Robert Trendler (May 11, 1912 – July 18, 2011) was an American bandleader, songwriter, and musical director of the WGN Orchestra from 1956 till 1975. Trendler was known in Chicago as Mr. Bob the bandleader of Bozo's Big Top Band, on Bozo's Circus, a television program for children home from school for lunch.

Robert Trendler Sr. was born in Cincinnati, Ohio on May 11, 1912, the only child of John & Kathryn Trendler, both European immigrants. Trendler's early life was centered on music and broadcasting. He began playing the piano at age 6, and spent many childhood hours in radio stations, as his mother was the music director of Cincinnati's WLW. When his mother, an opera soprano, toured Europe, the young boy was accomplished enough to accompany her on the piano. At age 21, Trendler went to work for the station as an accompanist and music arranger. Trendler's music arranging took him to New York City, where he worked with George Gershwin, Cab Calloway and Duke Ellington. Working with people like Eddie Duchin taught him about jazz. A job playing the piano at the Century of Progress exposition brought him to Chicago; a short time after arriving in the city, Trendler went to work for WGN Radio.

By 1941, Trendler had become the director of the WGN Dance Band and was also the WGN Choral Director. Trendler also did occasional work with the Chicago Symphony Orchestra; he was named director of the WGN Orchestra in 1956. While Trendler worked on seven WGN radio programs at one time, he became well-known to many in the Chicago area when, as "Mr. Bob", he led a 13-piece band on the weekday Bozo's Circus children's television program at WGN-TV. He was remembered as a willing participant in the show's jokes and clowning skits; Trendler never minded a pie in the face any more than those doing the clowning.

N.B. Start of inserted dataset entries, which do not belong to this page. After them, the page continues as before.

Lemma scan_dists_sublist a b A p B A' B' m0 m :
  scan (dists a b (A ++ p :: B)) 1 m0 (-1) = (m, Z.of_nat (S (length A))) ->
  sublist A' A -> sublist B' B ->
  scan (dists a b (A' ++ p :: B')) 1 m0 (-1) = (m, Z.of_nat (S (length A'))).
Proof.
  unfold dists. rewrite !map_app. cbn [map]. intros E SA SB.
  rewrite <- (length_map (fun p => perpendicularDistance p a b) A) in E.
  rewrite <- (length_map (fun p => perpendicularDistance p a b) A').
  eapply scan_sublist; [exact E | |]; apply sublist_map; assumption.
Qed.

(** C4: simplifying an already simplified path with the same tolerance
    changes nothing. *)
Theorem douglasPeucker_idempotent path epsilon :
  douglasPeucker (douglasPeucker path epsilon) epsilon
  = douglasPeucker path epsilon.
Proof.
  pattern path, (douglasPeucker path epsilon).
  apply douglasPeucker_ind; clear path.
  - intros path L. apply douglasPeucker_short, L.
  - intros a mid b _ _. apply douglasPeucker_short. simpl. lia.
  - intros a A p B b E left right IHl IHr.
    destruct (findFurthestPoint_found _ _ _ _ _ E) as (m & Hs & G); [lia|].
    destruct (douglasPeucker_shape epsilon a A p) as (A' & El & SA).
    destruct (douglasPeucker_shape epsilon p B b) as (B' & Er & SB).
    fold left in El, IHl. fold right in Er, IHr.
    assert (Eo : take (length left - 1) left ++ right
                 = a :: (A' ++ p :: B') ++ [b]).
    { rewrite El, Er.
      replace (length (a :: A' ++ [p]) - 1)%nat with (length (a :: A')) by len.
      rewrite app_comm_cons, take_app_length. simpl.
      rewrite <- app_assoc. reflexivity. }
    rewrite Eo.
    assert (E' : findFurthestPoint (a :: (A' ++ p :: B') ++ [b]) epsilon
                 = Z.of_nat (S (length A'))).
    { rewrite findFurthestPoint_scan.
      rewrite (scan_dists_sublist _ _ _ _ _ _ _ _ _ Hs SA SB), G.
      reflexivity. }
    rewrite (douglasPeucker_split _ _ _ _ _ _ E'). cbv zeta.
    rewrite <- El, <- Er, IHl, IHr. exact Eo.
Qed.

(** *** Coincident reference endpoints *)

Lemma perpendicularDistance_coincident p a b :
  identical (x a) (x b) -> identical (y a) (y b) ->
  perpendicularDistance p a b = NaN.
Proof.
  intros Hx Hy. unfold perpendicularDistance. cbv zeta.
  assert (Dx := sub_identical_null _ _ Hx).
  assert (Dy := sub_identical_null _ _ Hy).
  apply div_null_pnull.
  - apply abs_null.
    set (u := sub (mul (sub (y b) (y a)) (x p)) (mul (sub (x b) (x a)) (y p))).
    assert (Hu : null u = true)
      by (apply sub_null; apply mul_null_l; assumption).
    apply identical_cases in Hx as [Ex|[Hxa Hxb]].
    + apply identical_cases in Hy as [Ey|[Hya Hyb]].
      * rewrite <- Ex, <- Ey, (mul_comm (y a) (x a)).
        apply add_sub_cancel_null, Hu.
      * apply sub_null; [apply add_null; [exact Hu|]|].
        -- apply mul_null_r, Hya.
        -- apply mul_null_l, Hyb.
    + apply sub_null; [apply add_null; [exact Hu|]|].
      * apply mul_null_l, Hxb.
      * apply mul_null_r, Hxa.
  - apply sqrt_pnull, add_pnull; apply sq_null; assumption.
Qed.

Lemma findFurthestPoint_coincident a mid b epsilon :
  identical (x a) (x b) -> identical (y a) (y b) ->
  findFurthestPoint (a :: mid ++ [b]) epsilon = -1.
Proof.
  intros Hx Hy. rewrite findFurthestPoint_scan, scan_quiet.
  - destruct (gt _ epsilon); reflexivity.
  - intros d Hd. unfold dists in Hd.
    apply list_elem_of_In, in_map_iff in Hd as (p & <- & _).
    rewrite perpendicularDistance_coincident by assumption.
    apply gt_nan_l.
Qed.

(** C9: a path of at least three points whose first and last points
    have identical coordinates collapses to these two points, whatever
    the interior points and the tolerance are: every distance is NaN. *)
Theorem douglasPeucker_closed_path_collapses path first last_ epsilon :
  (3 <= length path)%nat ->
  head path = Some first -> last path = Some last_ ->
  identical (x first) (x last_) -> identical (y first) (y last_) ->
  (forall p, p ∈ path -> perpendicularDistance p first last_ = NaN)
  /\ findFurthestPoint path epsilon = -1
  /\ douglasPeucker path epsilon = [first; last_].
Proof.
  intros L Hh Hl Hx Hy.
  destruct (path_decompose path) as (a & mid & b & ->); [lia|].
  simpl in Hh. rewrite app_comm_cons, last_snoc in Hl.
  injection Hh as ->. injection Hl as ->.
  split; [|split].
  - intros p _. apply perpendicularDistance_coincident; assumption.
  - apply findFurthestPoint_coincident; assumption.
  - apply douglasPeucker_collapse.
    + intros ->. simpl in L. lia.
    + apply findFurthestPoint_coincident; assumption.
Qed.
End Facts.

(** The scenarios of the test suite. *)

Example straight_line_collapses :
  douglasPeucker
    [Point (of_Z 0) (of_Z 0); Point (of_Z 1) (of_Z 1); Point (of_Z 2) (of_Z 2);
     Point (of_Z 3) (of_Z 3); Point (of_Z 4) (of_Z 4)] (decimal 1 1)
  = [Point (of_Z 0) (of_Z 0); Point (of_Z 4) (of_Z 4)].
Proof. vm_compute. reflexivity. Qed.

Example significant_deviation_kept :
  let path :=
    [Point (of_Z 0) (of_Z 0); Point (of_Z 1) (decimal 1 1);
     Point (of_Z 2) (of_Z 2); Point (of_Z 3) (decimal 1 1);
     Point (of_Z 4) (of_Z 0)] in
  douglasPeucker path default_epsilon = path.
Proof. vm_compute. reflexivity. Qed.

Example single_deviation :
  douglasPeucker
    [Point (of_Z 0) (of_Z 0); Point (of_Z 1) (of_Z 0); Point (of_Z 2) (of_Z 1);
     Point (of_Z 3) (of_Z 0); Point (of_Z 4) (of_Z 0)] default_epsilon
  = [Point (of_Z 0) (of_Z 0); Point (of_Z 2) (of_Z 1); Point (of_Z 4) (of_Z 0)].
Proof. vm_compute. reflexivity. Qed.

Example single_point_unchanged :
  douglasPeucker [Point (of_Z 1) (of_Z 2)] default_epsilon
  = [Point (of_Z 1) (of_Z 2)].
Proof. reflexivity. Qed.

Lemma douglasPeucker_monotone_witness :
  le (decimal 1 1) (of_Z 2) = true
  /\ (length (douglasPeucker sample_path (of_Z 2))
      <= length (douglasPeucker sample_path (decimal 1 1)))%nat.
Proof.
  split; [reflexivity|].
  apply (douglasPeucker_monotone sample_path (decimal 1 1) (of_Z 2)).
  reflexivity.
Defined.

Lemma douglasPeucker_closed_path_collapses_witness :
  douglasPeucker closed_path (decimal 5 1)
  = [Point (of_Z 0) (of_Z 0); Point (of_Z 0) (of_Z 0)].
Proof.
  apply (douglasPeucker_closed_path_collapses closed_path
           (Point (of_Z 0) (of_Z 0)) (Point (of_Z 0) (of_Z 0)) (decimal 5 1)).
  - simpl. lia.
  - reflexivity.
  - reflexivity.
  - left. reflexivity.
  - left. reflexivity.
Defined.
End DouglasPeuckerFacts.

Module PriorityQueueFacts.
Import Num NumOrder NumRounding PriorityQueue.
(** ** Python values and exceptions *)

(** The values that occur as defaults, keyword arguments and attribute
    values.  A float is kept as its decimal literal [m * 10^e]; a
    [timedelta] by its number of days. *)
Inductive pyval : Type :=
| VNone
| VBool (b : bool)
| VInt (z : Z)
| VFloat (m e : Z)
| VStr (s : string)
| VTuple (l : list pyval)
| VList (l : list pyval)
| VDict (l : list (pyval * pyval))
| VTimedelta (days : Z).

(** Truth value of an object, as tested by [or], [and] and [if]. *)
Definition truthy (v : pyval) : bool :=
  match v with
  | VNone => false
  | VBool b => b
  | VInt z => negb (Z.eqb z 0)
  | VFloat m _ => negb (Z.eqb m 0)
  | VStr s => negb (String.eqb s "")
  | VTuple l | VList l => negb (Nat.eqb (length l) 0)
  | VDict l => negb (Nat.eqb (length l) 0)
  | VTimedelta d => negb (Z.eqb d 0)
  end.

(** [a or b] *)
Definition py_or (a b : pyval) : pyval := if truthy a then a else b.

(** Whether an object can be a dict key: lists and dicts are unhashable,
    a tuple is hashable when its members are. *)
Fixpoint hashable (v : pyval) : bool :=
  match v with
  | VList _ | VDict _ => false
  | VTuple l => forallb hashable l
  | _ => true
  end.

(** The exceptions the module meets: the two it raises or catches
    itself, and any other a builtin may raise on a plain value
    ([IndexError], [ValueError], [OverflowError]), by class name. *)
Inductive exn : Type :=
| KeyError (key : pyval)
| TypeError
| OtherError (name : string).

He met his wife, Annette, at Chicago's La Salle Hotel; she was a member of a vocal trio, The Three Graces. The group was performing with Rudy Vallée at the time. Trendler and his wife raised their two sons in Lake Forest, Illinois in a home surrounded by flowers and Trendler's 1.5 acre vegetable garden. His interests away from the job included photography, a large model railroad outfit and cycling. He gave up his speedboat racing hobby after his sons were born. Trendler retired from WGN in 1975; upon Trendler's retirement, the 13-piece band he had led was reduced to a band with only three members. He and his wife Annette retired to Florida. Upon relocating to Florida, Trendler was an active member of the Sarasota Broadcasting Club. In 2010, Trendler had a perfect attendance record for the club's meetings.

Robert Trendler died of natural causes on July 18, 2011 in Ellenton, Florida at the age of 99. His wife Annette died in 2002.